Herein, using Raman spectroscopy, we have presented the investigation of a temperature-dependent frequency shift and the line broadening of phonon modes by inserting the atomic layers of Pb and PbTe in the prototype 3D topological insulator Bi₂Te₃. Good quality single crystals of Pb₂Bi₂Te₃, PbBi₂Te₄, and PbBi₄Te₇ were grown using the modified Bridgman technique. The Raman modes show progressive blue-shift with the decrease in temperature from 298 K to 93 K in Pb₂Bi₂Te₃, PbBi₂Te₄, and PbBi₄Te₇ due to the anharmonic vibrations of the lattice as well as the increase in the strength of Bi–Te covalent interactions.
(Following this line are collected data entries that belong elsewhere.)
(** X3: the word "analyst" shadows the sentiment rule: a prompt that
    mentions it, in any letter case, is never answered with the
    sentiment report. *)
Theorem analyst_prompt_never_gets_sentiment_report (text : string) :
  contains "analyst" (lower text) = true ->
  _route_response text <> MOCK_SENTIMENT_REPORT.
Proof.
  intros Hanalyst Hroute.
  apply (first_match_at RULES (lower text) 2 _ MOCK_SENTIMENT_REPORT
                        responses_distinct eq_refl) in Hroute.
  destruct Hroute as [Hp _]. cbv beta in Hp.
  rewrite Hanalyst, andb_false_r in Hp. discriminate Hp.
Qed.

Lemma analyst_prompt_never_gets_sentiment_report_witness :
  _route_response "You are a Social Media Analyst studying sentiment"
  <> MOCK_SENTIMENT_REPORT.
Proof.
  apply (analyst_prompt_never_gets_sentiment_report
           "You are a Social Media Analyst studying sentiment").
  vm_compute. reflexivity.
Defined.

Lemma join_split (sep : string) (parts : list string) (p : string) :
  In p parts -> exists before after, join sep parts = before +:+ p +:+ after.
Proof.
  induction parts as [|q rest IH]; [intros [] |].
  destruct rest as [|q' rest].
  - intros [-> | []]. exists EmptyString, EmptyString.
    now rewrite append_empty_r.
  - change (join sep (q :: q' :: rest)) with (q +:+ sep +:+ join sep (q' :: rest)).
    intros [-> | Hin].
    + now exists EmptyString, (sep +:+ join sep (q' :: rest)).
    + destruct (IH Hin) as (before & after & ->).
      exists (q +:+ sep +:+ before), after. now rewrite !append_assoc.
Qed.

(** ASCII text found in the lowercasing of an item is found in the
    lowercasing of the joined items. *)
Lemma contains_lower_join (sub sep : string) (parts : list string) (p : string) :
  TextVocabulary.all_ascii sub = true -> sub <> EmptyString ->
  In p parts -> contains sub (lower p) = true ->
  contains sub (lower (join sep parts)) = true.
Proof.
  intros Hascii Hne Hin Hp.
  destruct (join_split sep parts p Hin) as (before & after & ->).
  now apply TextFacts.contains_lower_context.
Qed.

(** X4: the extraction rule fires wherever the phrase stands: a
    prompt that asks to extract the investment decision still gets the
    bare BUY after any text is put before it and after it. *)
Theorem extract_decision_in_any_context (before text after : string) :
  contains "extract the investment decision" (lower text) = true ->
  _route_response (before +:+ text +:+ after) = "BUY".
Proof.
  intros H. unfold _route_response. cbv zeta.
  rewrite (TextFacts.contains_lower_context
             "extract the investment decision" before text after
             eq_refl ltac:(discriminate) H).
  reflexivity.
Qed.

Lemma extract_decision_in_any_context_witness :
  _route_response
    ("You are a bull analyst. " +:+ "Extract the Investment Decision"
       +:+ " from this news researcher report.")
  = "BUY".
Proof.
  apply (extract_decision_in_any_context
           "You are a bull analyst. " "Extract the Investment Decision"
           " from this news researcher report.").
  vm_compute. reflexivity.
Defined.

(** *** The chat model *)

Lemma str_items_texts (i : nat) (texts : list string) :
  str_items i (map JStr texts) = Ret texts.
Proof.
  revert i. induction texts as [|s texts IH]; intros i; [reflexivity |].
  cbn [map str_items]. rewrite IH. reflexivity.
Qed.

Lemma text_message_parts (texts : list string) :
  flat_map message_parts (map text_message texts) = map JStr texts.
Proof.
  induction texts as [|s texts IH]; [reflexivity |].
  cbn [map flat_map]. rewrite IH. reflexivity.
Qed.

Lemma str_items_in (i : nat) (parts : list json) (items : list string) (s : string) :
  str_items i parts = Ret items -> In (JStr s) parts -> In s items.
Proof.
  revert i items. induction parts as [|v parts IH]; intros i items; [intros _ [] |].
  destruct v; cbn [str_items]; try discriminate.
  destruct (str_items (S i) parts) as [tail|e] eqn:Htail; [| discriminate].
  cbn [bind]. intros [= <-] [Hhead | Hin].
  - injection Hhead as ->. now left.
  - right. now apply (IH (S i)).
Qed.

Lemma str_items_raises (i : nat) (parts : list json) (v : json) :
  In v parts -> is_str v = false ->
  exists e, str_items i parts = Raise e /\ exn_cls e = TypeError.
Proof.
  revert i. induction parts as [|w parts IH]; intros i; [intros [] |].
  intros [-> | Hin] Hv.
  - destruct v; try discriminate Hv; eexists; split; reflexivity.
  - destruct (IH (S i) Hin Hv) as (e & He & Hcls).
    destruct w; try (eexists; split; reflexivity).
    exists e. cbn [str_items]. rewrite He. split; [reflexivity | exact Hcls].
Qed.
(** Whatever the network answers, [checkSecurityHeaders] returns, and it
    makes the same 22 requests in the same order: the header request,
    the 9 admin probes, the directory request and the 11 file probes. *)
Theorem checkSecurityHeaders_requests (net : Network) (hostname : string) :
  (exists hs v, result (runSecurityHeaders net hostname) = Done (hs, v))
  /\ requests (events (runSecurityHeaders net hostname))
     = probeRequests hostname
  /\ List.length (requests (events (runSecurityHeaders net hostname))) = 22.
Proof.
  rewrite SecurityProofs.checkSecurityHeaders_run.
  unfold result, events. cbn [fst snd].
  assert (E : requests
                (((headerEvents net hostname
                   ++ adminEvents hostname adminPaths)
                  ++ [Fetched (dirRequest hostname)])
                 ++ fileEvents hostname sensitiveFilePaths)
              = probeRequests hostname).
  { rewrite !requests_app, requests_headerEvents, requests_adminEvents,
      requests_fileEvents. unfold probeRequests. cbn [requests app].
    now rewrite <- app_assoc. }
  split; [eexists; eexists; reflexivity|].
  split; [exact E|]. rewrite E. reflexivity.
Qed.

Lemma Subseq_length {A : Type} (l1 l2 : list A) :
  Subseq l1 l2 -> List.length l1 <= List.length l2.
Proof. induction 1; cbn; lia. Qed.

Lemma Subseq_In {A : Type} (l1 l2 : list A) (x : A) :
  Subseq l1 l2 -> In x l1 -> In x l2.
Proof.
  induction 1 as [|y l1 l2 _ IH|y l1 l2 _ IH]; cbn; [tauto | auto |].
  intros [->|H]; auto.
Qed.

Lemma Subseq_NoDup {A : Type} (l1 l2 : list A) :
  Subseq l1 l2 -> NoDup l2 -> NoDup l1.
Proof.
  induction 1 as [|y l1 l2 Hs IH|y l1 l2 Hs IH]; intros Hn.
  - constructor.
  - inversion Hn; subst. auto.
  - inversion Hn as [|? ? Hy Hl]; subst. constructor; [|auto].
    intros Hin. apply Hy. now apply (Subseq_In l1 l2).
Qed.

Lemma NoDup_adminPaths : NoDup adminPaths.
Proof.
  unfold adminPaths.
  repeat (constructor; [cbn; intuition discriminate|]). constructor.
Qed.

Lemma NoDup_sensitiveFilePaths : NoDup sensitiveFilePaths.
Proof.
  unfold sensitiveFilePaths.
  repeat (constructor; [cbn; intuition discriminate|]). constructor.
Qed.

(** There are at most 9 admin findings and at most 11 file findings,
    and no path is reported twice. *)
Theorem checkSecurityHeaders_findings_bounds
        (net : Network) (hostname : string)
        (hs : SecurityHeaders) (v : Vulnerabilities) :
  result (runSecurityHeaders net hostname) = Done (hs, v) ->
  List.length (adminUrls v) <= 9
  /\ List.length (sensitiveFiles v) <= 11
  /\ NoDup (map admin_url (adminUrls v))
  /\ NoDup (map file (sensitiveFiles v)).
Proof.
  rewrite SecurityProofs.checkSecurityHeaders_run. unfold result. cbn [fst].
  intros H. apply SecurityProofs.Done_inj, pair_equal_spec in H.
  destruct H as [_ <-]. cbn [adminUrls sensitiveFiles].
  set (log0 := headerEvents net hostname).
  set (log2 := (log0 ++ adminEvents hostname adminPaths)
               ++ [Fetched (dirRequest hostname)]).
  pose proof (SecurityProofs.adminScan_order net hostname adminPaths log0)
    as Ha.
  pose proof (SecurityProofs.fileScan_order net hostname sensitiveFilePaths
                                            log2) as Hf.
  split; [|split; [|split]].
  - apply Subseq_length in Ha. now rewrite length_map in Ha.
  - apply Subseq_length in Hf. now rewrite length_map in Hf.
  - apply (Subseq_NoDup _ _ Ha NoDup_adminPaths).
  - apply (Subseq_NoDup _ _ Hf NoDup_sensitiveFilePaths).
Qed.

Lemma checkSecurityHeaders_findings_bounds_example :
  List.length [mkAdminUrlVuln "/admin" 301 true;
               mkAdminUrlVuln "/cpanel" 500 false] <= 9
  /\ List.length [mkSensitiveFileVuln "/.env" true 200] <= 11
  /\ NoDup ["/admin"; "/cpanel"]
  /\ NoDup ["/.env"].
Proof.
  exact (checkSecurityHeaders_findings_bounds
           unreachableRoot "h" noHeaders
           {| adminUrls := [mkAdminUrlVuln "/admin" 301 true;
                            mkAdminUrlVuln "/cpanel" 500 false];
              directoryIndexing := false;
              sensitiveFiles := [mkSensitiveFileVuln "/.env" true 200] |}
           eq_refl).
Defined.

(** ** SecurityStatus *)

Lemma or_null_nonempty (v : option string) : or_null v <> Some "".
Proof. destruct v as [[|c s]|]; cbn; discriminate. Qed.

Lemma headerScan_nonempty (net : Network) (hostname : string) :
  Forall (fun f => f <> Some "") (headerFields (headerScan net hostname)).
Proof.
  unfold headerScan, headerFields.
  destruct (net [] (headRequest hostname)) as [response|e];
    cbn [strictTransportSecurity xFrameOptions xXssProtection
         contentSecurityPolicy xContentTypeOptions noHeaders];
    repeat (constructor; [first [apply or_null_nonempty | discriminate]|]);
    constructor.
Qed.

Lemma statusText_length (status : option string) :
  String.length (statusText status) <= 53.
Proof.
  destruct status as [s|]; cbn [statusText]; [|cbn; lia].
  destruct (String.eqb_spec s "") as [->|Hs]; cbn [negb andb]; [cbn; lia|].
  destruct (Nat.ltb_spec 50 (String.length s)) as [Hl|Hl]; [|lia].
  rewrite SeoExtras.length_append, SeoExtras.length_substring0.
  cbn [String.length]. lia.
Qed.

Lemma statusText_nonempty (status : option string) :
  status <> Some "" -> statusText status <> "".
Proof.
  destruct status as [s|]; cbn [statusText]; [|discriminate].
  intros Hs.
  destruct (negb (String.eqb s "") && (50 <? String.length s)).
  - intros E. apply (f_equal String.length) in E.
    rewrite SeoExtras.length_append in E. cbn [String.length] in E. lia.
  - congruence.
Qed.

(** Every header field that [checkSecurityHeaders] returns is [null] or
    a non-empty string, so each of the five rows shows a non-empty text
    of at most 53 code units (the value, cut after 50 with ["..."]
    added, or [Not implemented] for [null]). *)
Theorem securityHeaders_display
        (net : Network) (hostname : string)
        (hs : SecurityHeaders) (v : Vulnerabilities) :
  result (runSecurityHeaders net hostname) = Done (hs, v) ->
  Forall (fun f => f <> Some ""
                   /\ statusText f <> ""
                   /\ String.length (statusText f) <= 53
                   /\ (isSecure f = false ->
                       statusText f = "Not implemented"))
         (headerFields hs).
Proof.
  rewrite SecurityProofs.checkSecurityHeaders_run. unfold result. cbn [fst].
  intros H. apply SecurityProofs.Done_inj, pair_equal_spec in H.
  destruct H as [<- _].
  apply (Forall_impl _ (P := fun f => f <> Some ""));
    [|apply headerScan_nonempty].
  intros f Hf. split; [exact Hf|].
  split; [now apply statusText_nonempty|].
  split; [apply statusText_length|].
  destruct f; [discriminate | reflexivity].
Qed.

Lemma securityHeaders_display_example :
  Forall (fun f => f <> Some ""
                   /\ statusText f <> ""
                   /\ String.length (statusText f) <= 53
                   /\ (isSecure f = false ->
                       statusText f = "Not implemented"))
         [None; None; None; None; None].
Proof.
  exact (securityHeaders_display
           unreachableRoot "h" noHeaders
           {| adminUrls := [mkAdminUrlVuln "/admin" 301 true;
                            mkAdminUrlVuln "/cpanel" 500 false];
              directoryIndexing := false;
              sensitiveFiles := [mkSensitiveFileVuln "/.env" true 200] |}
           eq_refl).
Defined.

(** ** analyzeWebsite *)

Lemma checkSSL_returns (net : Network) (hostname : string) :
  exists out s, runSSL net hostname = (Done out, s).
Proof.
  destruct (net [] (startRequest hostname)) as [r|e] eqn:E.
  - destruct (ok r) eqn:Hok.
    + rewrite (SecurityProofs.checkSSL_polling net hostname r E Hok).
      destruct (SecurityProofs.pollLoop_spec
                  net hostname maxAttempts 0
                  [Fetched (startRequest hostname)])
        as [k [c [a [Hrun [_ [_ [_ [_ [Hf _]]]]]]]]]; [lia|].
      rewrite Hrun. destruct c as [data|err|]; [| |contradiction];
        eexists; eexists; reflexivity.
    + eexists. eexists.
      apply (SecurityProofs.checkSSL_start_failure
               net hostname (Error "SSL Labs API error")).
      right. exists r. auto.
  - eexists. eexists.
    apply (SecurityProofs.checkSSL_start_failure net hostname e). now left.
Qed.

(** For a non-empty address [analyzeWebsite] always ends in the same
    kind of state: not loading, no error message, the headers and the
    vulnerabilities present, and [sslData] what [checkSSL] resolved to.
    The [catch] that sets the error message is never entered. *)
Theorem analyzeWebsite_outcome
        (new_URL : string -> completion Seo.URL) (sslNet secNet : Network)
        (url : string) (st : TabState) (evs : list Event) :
  url <> "" ->
  exists ssl hs v,
    result (runSSL sslNet (extractHostname new_URL url)) = Done ssl
    /\ result (runSecurityHeaders secNet (extractHostname new_URL url))
       = Done (hs, v)
    /\ analyzeWebsite new_URL sslNet secNet url (st, evs)
       = (Done tt,
          ({| loading := false;
              sslData := ssl;
              securityHeaders := Some hs;
              vulnerabilities := Some v;
              tab_error := "" |}, evs)).
Proof.
  intros Hurl.
  destruct (checkSSL_returns sslNet (extractHostname new_URL url))
    as [ssl [s1 Hssl]].
  pose proof (SecurityProofs.checkSecurityHeaders_run
                secNet (extractHostname new_URL url)) as Hsec.
  cbv zeta in Hsec.
  eexists. eexists. eexists.
  split; [rewrite Hssl; reflexivity|].
  split; [rewrite Hsec; reflexivity|].
  unfold analyzeWebsite.
  destruct (String.eqb_spec url ""); [contradiction|].
  unfold bind, update, try_finally, try_catch, promiseAll.
  cbn [fst snd]. rewrite Hssl, Hsec. reflexivity.
Qed.
Lemma serveAll_invariants reqs w :
  storeInvariant (events w) -> bookingInvariant (events w) ->
  storeInvariant (events (serveAll reqs w))
  /\ bookingInvariant (events (serveAll reqs w)).
Proof.
  revert w. induction reqs as [| req reqs IH]; intros w Hs Hb; simpl.
  - now split.
  - apply IH.
    + destruct (serve_as_request req w) as [-> | (r & Hr & ->)];
        [exact Hs |].
      now apply (applyRequest_invariant JsValue null JSON_parse toLowerCase
                   trim model).
    + destruct (serve_as_request req w) as [-> | (r & Hr & ->)];
        [exact Hb |].
      now apply applyRequest_booking.
Qed.

(** X15.  Behind the routes the store is always sound: after any sequence
    of HTTP requests, whatever their bodies, every stored event starts
    before it ends, the stored ids are pairwise distinct, and no two stored
    events overlap. *)
Theorem routes_keep_store_sound (reqs : list HttpRequest) :
  let w := serveAll reqs emptyWorld in
  Forall (fun e => startTime e < endTime e) (Map_values (events w))
  /\ NoDup (map id (Map_values (events w)))
  /\ (forall e1 e2,
        In e1 (Map_values (events w)) -> In e2 (Map_values (events w)) ->
        id e1 <> id e2 ->
        ~ (startTime e1 < endTime e2 /\ endTime e1 > startTime e2)).
Proof.
  intros w.
  destruct (serveAll_invariants reqs emptyWorld) as [Hs Hb].
  - split; simpl; constructor.
  - apply bookingInvariant_empty.
  - destruct (storeInvariant_ids _ Hs) as [Htimes Hids].
    split; [exact Htimes |]. split; [exact Hids |].
    now apply bookingInvariant_values.
Qed.

(** X18.  [GET /events] is answered 404 exactly when the store is empty, and
    otherwise 200 with the events ascending by start time; it changes
    nothing. *)
Theorem get_events_replies (w : World) :
  snd (serve GetEvents w) = w
  /\ (events w = [] ->
      fst (serve GetEvents w) = Next (new_ApiError 404 "No events found"))
  /\ (events w <> [] ->
      fst (serve GetEvents w)
      = Replied 200
          (new_ApiResponse 200 "Events fetched successfully"
             (DataEvents (sortEvents (Map_values (events w)))))).
Proof.
  run_handler. unfold getEvents, bind, ret, Array_from_values.
  assert (Hlen : List.length (sortEvents (Map_values (events w)))
                 = List.length (events w)).
  { unfold sortEvents. rewrite (Permutation_length (Array_sort_perm _ _)).
    unfold Map_values. apply length_map. }
  rewrite Hlen.
  destruct (events w) as [| kv m]; simpl.
  - split; [reflexivity |]. split; [reflexivity | congruence].
  - split; [reflexivity |]. split; [discriminate | reflexivity].
Qed.

(** X20.  [GET /events/filtered] is answered 400 without a tag or with an
    empty one, 404 when no stored event carries the tag, and otherwise 200
    with the stored events that carry it; it changes nothing. *)
Theorem get_filtered_replies (tag : option string) (w : World) :
  snd (serve (GetFiltered tag) w) = w
  /\ ((tag = None \/ tag = Some ""%string) ->
      fst (serve (GetFiltered tag) w)
      = Next (new_ApiError 400 "Tag is required"))
  /\ (forall t, tag = Some t -> t <> ""%string ->
        ((forall e, In e (Map_values (events w)) -> ~ In t (tags e)) ->
         fst (serve (GetFiltered tag) w)
         = Next (new_ApiError 404 "No events found for the given tag"))
        /\ (forall e, In e (Map_values (events w)) -> In t (tags e) ->
              exists found,
                fst (serve (GetFiltered tag) w)
                = Replied 200
                    (new_ApiResponse 200 "Events fetched successfully"
                       (DataEvents found))
                /\ forall e', In e' found
                              <-> In e' (Map_values (events w))
                                  /\ In t (tags e'))).
Proof.
  run_handler. unfold filterEventsByTag, bind, ret, Array_from_values.
  split; [| split].
  - destruct tag as [[| c t] |]; try reflexivity.
    now destruct (_ =? _)%nat.
  - intros [-> | ->]; reflexivity.
  - intros t -> Ht. destruct t as [| c t]; [contradiction |].
    fold (includesTag (String c t)).
    set (found := filter (includesTag (String c t)) (Map_values (events w))).
    split.
    + intros Hnone.
      assert (Hnil : found = []).
      { destruct found as [| e rest] eqn:E; [reflexivity | exfalso].
        assert (Hin : In e found) by (rewrite E; now left).
        apply filter_In in Hin. destruct Hin as [Hin Htag].
        apply includesTag_spec in Htag. exact (Hnone e Hin Htag). }
      rewrite Hnil. reflexivity.
    + intros e Hin Htag.
      assert (Hf : In e found).
      { apply filter_In. split; [exact Hin | now apply includesTag_spec]. }
      destruct found as [| e0 rest] eqn:E; [contradiction |].
      cbn [List.length Nat.eqb fst].
      eexists. split; [reflexivity |].
      intros e'. rewrite <- E. unfold found.
      rewrite filter_In, includesTag_spec. reflexivity.
Qed.

(** ** The request schema, continued *)

Local Abbreviation z_string := (z_string trim js_length).
Local Abbreviation z_tags := (z_tags trim js_length).
Local Abbreviation z_date := (z_date Date_parse).

Lemma z_string_inv lo hi v t :
  z_string lo hi v = Some t ->
  exists s,
    v = Some (JString s) /\ t = trim s
    /\ (lo <= js_length t)%nat
    /\ (forall h, hi = Some h -> (js_length t <= h)%nat).
Proof.
  unfold z_string.
  destruct v as [[| b | n | s | l | l] |]; try discriminate.
  destruct (Nat.leb_spec lo (js_length (trim s))) as [Hlo | _];
    [| discriminate].
  destruct hi as [h |]; simpl.
  - destruct (Nat.leb_spec (js_length (trim s)) h) as [Hhi | _];
      [| discriminate].
    intros [= <-]. exists s. repeat split; [assumption |].
    now intros ? [= <-].
  - intros [= <-]. exists s. repeat split; [assumption | discriminate].
Qed.

Lemma z_tag_items_inv items ts :
  z_tag_items trim js_length items = Some ts ->
  Forall (fun t => (1 <= js_length t)%nat) ts
  /\ List.length ts = List.length items.
Proof.
  revert ts. induction items as [| item items IH]; intros ts;
    cbn [z_tag_items].
  - intros [= <-]. split; [constructor | reflexivity].
  - unfold option_bind.
    destruct (z_string 1 None (Some item)) as [t |] eqn:Ht; [| discriminate].
    destruct (z_tag_items trim js_length items) as [ts' |];
      [| discriminate].
    intros [= <-]. destruct (IH ts' eq_refl) as [Hall Hlen].
    destruct (z_string_inv _ _ _ _ Ht) as (s & _ & _ & Hlo & _).
    split; [now constructor | simpl; now rewrite Hlen].
Qed.

Lemma z_date_inv v d :
  z_date v = Some d ->
  exists s, v = Some (JString s) /\ Date_parse s = Some (getTime d).
Proof.
  unfold z_date.
  destruct v as [[| b | n | s | l | l] |]; try discriminate.
  destruct (Date_parse s) as [t |] eqn:E; [| discriminate].
  simpl. intros [= <-]. exists s. split; [reflexivity | exact E].
Qed.

Lemma z_hhmm_inv v s : z_hhmm v = Some s -> hhmm_test s = true.
Proof.
  unfold z_hhmm.
  destruct v as [[| b | n | s' | l | l] |]; try discriminate.
  destruct (hhmm_test s') eqn:E; [| discriminate]. now intros [= <-].
Qed.

Ltac invert_schema H :=
  unfold eventSchema, option_bind in H;
  repeat match type of H with
         | context [match ?o with Some _ => _ | None => _ end] =>
             destruct o eqn:?; [| discriminate]
         end;
  match type of H with
  | context [if ?b then _ else _] => destruct b eqn:?; [| discriminate]
  end;
  injection H as <-.

(** X22.  What validation guarantees of an accepted body: title,
    description and venue are the trimmed texts of the body, of length 3 to
    100, 3 to 300, and at least 3; every tag is non-empty; both times are
    strings the date parser accepts, the end after the start; working
    hours, when given, are two times of day. *)
Theorem eventSchema_guarantees (body : RawBody) (input : IEventInput.t) :
  eventSchema body = Some input ->
  (exists s, raw_title body = Some (JString s)
             /\ IEventInput.title input = trim s)
  /\ (3 <= js_length (IEventInput.title input) <= 100)%nat
  /\ (exists s, raw_description body = Some (JString s)
                /\ IEventInput.description input = trim s)
  /\ (3 <= js_length (IEventInput.description input) <= 300)%nat
  /\ (exists s, raw_venue body = Some (JString s)
                /\ IEventInput.venue input = trim s)
  /\ (3 <= js_length (IEventInput.venue input))%nat
  /\ Forall (fun t => (1 <= js_length t)%nat) (IEventInput.tags input)
  /\ (exists s, raw_startTime body = Some (JString s)
                /\ Date_parse s
                   = Some (getTime (IEventInput.startTime input)))
  /\ (exists s, raw_endTime body = Some (JString s)
                /\ Date_parse s = Some (getTime (IEventInput.endTime input)))
  /\ getTime (IEventInput.startTime input)
     < getTime (IEventInput.endTime input)
  /\ (forall h, IEventInput.workingHours input = Some h ->
        hhmm_test (wh_start h) = true /\ hhmm_test (wh_end h) = true).
Proof.
  intros H. invert_schema H. cbn.
  repeat match goal with
         | Hz : z_string _ _ _ = Some _ |- _ =>
             apply z_string_inv in Hz;
             destruct Hz as (? & ? & ? & ? & ?)
         | Hd : z_date _ = Some _ |- _ =>
             apply z_date_inv in Hd; destruct Hd as (? & ? & ?)
         end.
  repeat match goal with
         | Hh : forall h, Some ?n = Some h -> _ |- _ =>
             specialize (Hh n eq_refl)
         end.
  repeat (split; [solve [eauto | lia] |]).
  split.
  - match goal with
    | Ht : z_tags ?v = Some _ |- _ =>
        unfold z_tags in Ht;
        destruct v as [[| ? | ? | ? | items | ?] |]; try discriminate
    end.
    + match goal with
      | Ht : z_tag_items _ _ _ = Some _ |- _ =>
          now apply z_tag_items_inv in Ht
      end.
    + match goal with Ht : Some [] = Some _ |- _ => injection Ht as <- end.
      constructor.
  - repeat (split; [solve [eauto | lia] |]).
    intros h Hh.
    match goal with
    | Hw : z_workingHours ?v = Some _ |- _ =>
        unfold z_workingHours, option_bind in Hw;
        destruct v as [[| ? | ? | ? | ? | members] |]; try discriminate
    end.
    + destruct (z_hhmm (lookup_member "start" members)) as [from |]
        eqn:Hstart; [| discriminate].
      destruct (z_hhmm (lookup_member "end" members)) as [till |]
        eqn:Hend; [| discriminate].
      match goal with Hw : Some (Some _) = Some _ |- _ =>
        injection Hw as <- end.
      injection Hh as <-. simpl.
      split; eapply z_hhmm_inv; eassumption.
    + match goal with Hw : Some None = Some _ |- _ =>
        injection Hw as <- end.
      discriminate.
Qed.

(** X23.  Required and optional members: a body is accepted only if title,
    description, venue, start and end are present; an absent mode becomes
    [offline], absent tags the empty list, and absent working hours stay
    absent. *)
Theorem eventSchema_defaults (body : RawBody) (input : IEventInput.t) :
  eventSchema body = Some input ->
  (raw_title body <> None /\ raw_description body <> None
   /\ raw_venue body <> None /\ raw_startTime body <> None
   /\ raw_endTime body <> None)
  /\ (raw_mode body = None -> IEventInput.mode input = offline)
  /\ (raw_tags body = None -> IEventInput.tags input = [])
  /\ (raw_workingHours body = None -> IEventInput.workingHours input = None).
Proof.
  intros H. invert_schema H. cbn.
  repeat match goal with
         | Hz : z_string _ _ _ = Some _ |- _ =>
             apply z_string_inv in Hz;
             destruct Hz as (? & ? & _)
         | Hd : z_date _ = Some _ |- _ =>
             apply z_date_inv in Hd; destruct Hd as (? & ? & _)
         end.
  split; [repeat split; congruence |].
  split; [| split].
  - intros Hm.
    match goal with Hz : z_mode _ = Some _ |- _ => rewrite Hm in Hz end.
    simpl in *. congruence.
  - intros Ht.
    match goal with Hz : z_tags _ = Some _ |- _ => rewrite Ht in Hz end.
    simpl in *. congruence.
  - intros Hw.
    match goal with Hz : z_workingHours _ = Some _ |- _ =>
      rewrite Hw in Hz end.
    simpl in *. congruence.
Qed.

End ServiceFacts.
The experimental results were complemented by extensive first principles calculations, where a reasonable matching between the experimental and computational data was found. Chemical pressure, induced by the insertion of Pb and PbTe layers in Bi₂Te₃, modified the interactions at the boundaries of the quintuple-layers, which was evident from the evolution of the A²_1u mode. The enhancement in the out-of-plane Bi–Te vibrations with respect to the in-plane Bi–Te vibrations was observed at low temperatures. The temperature coefficients of the Raman modes were useful in determining the thermal conductivity, which is a key design parameter for the fabrication of spintronic devices using topological insulators. The estimated first order temperature coefficient (χ′) for Pb₂Bi₂Te₃ signified the decrease in the thermal conductivity relative to Bi₂Te₃, which was caused by the insertion of the Pb layers in the van der Waals gaps of Bi₂Te₃.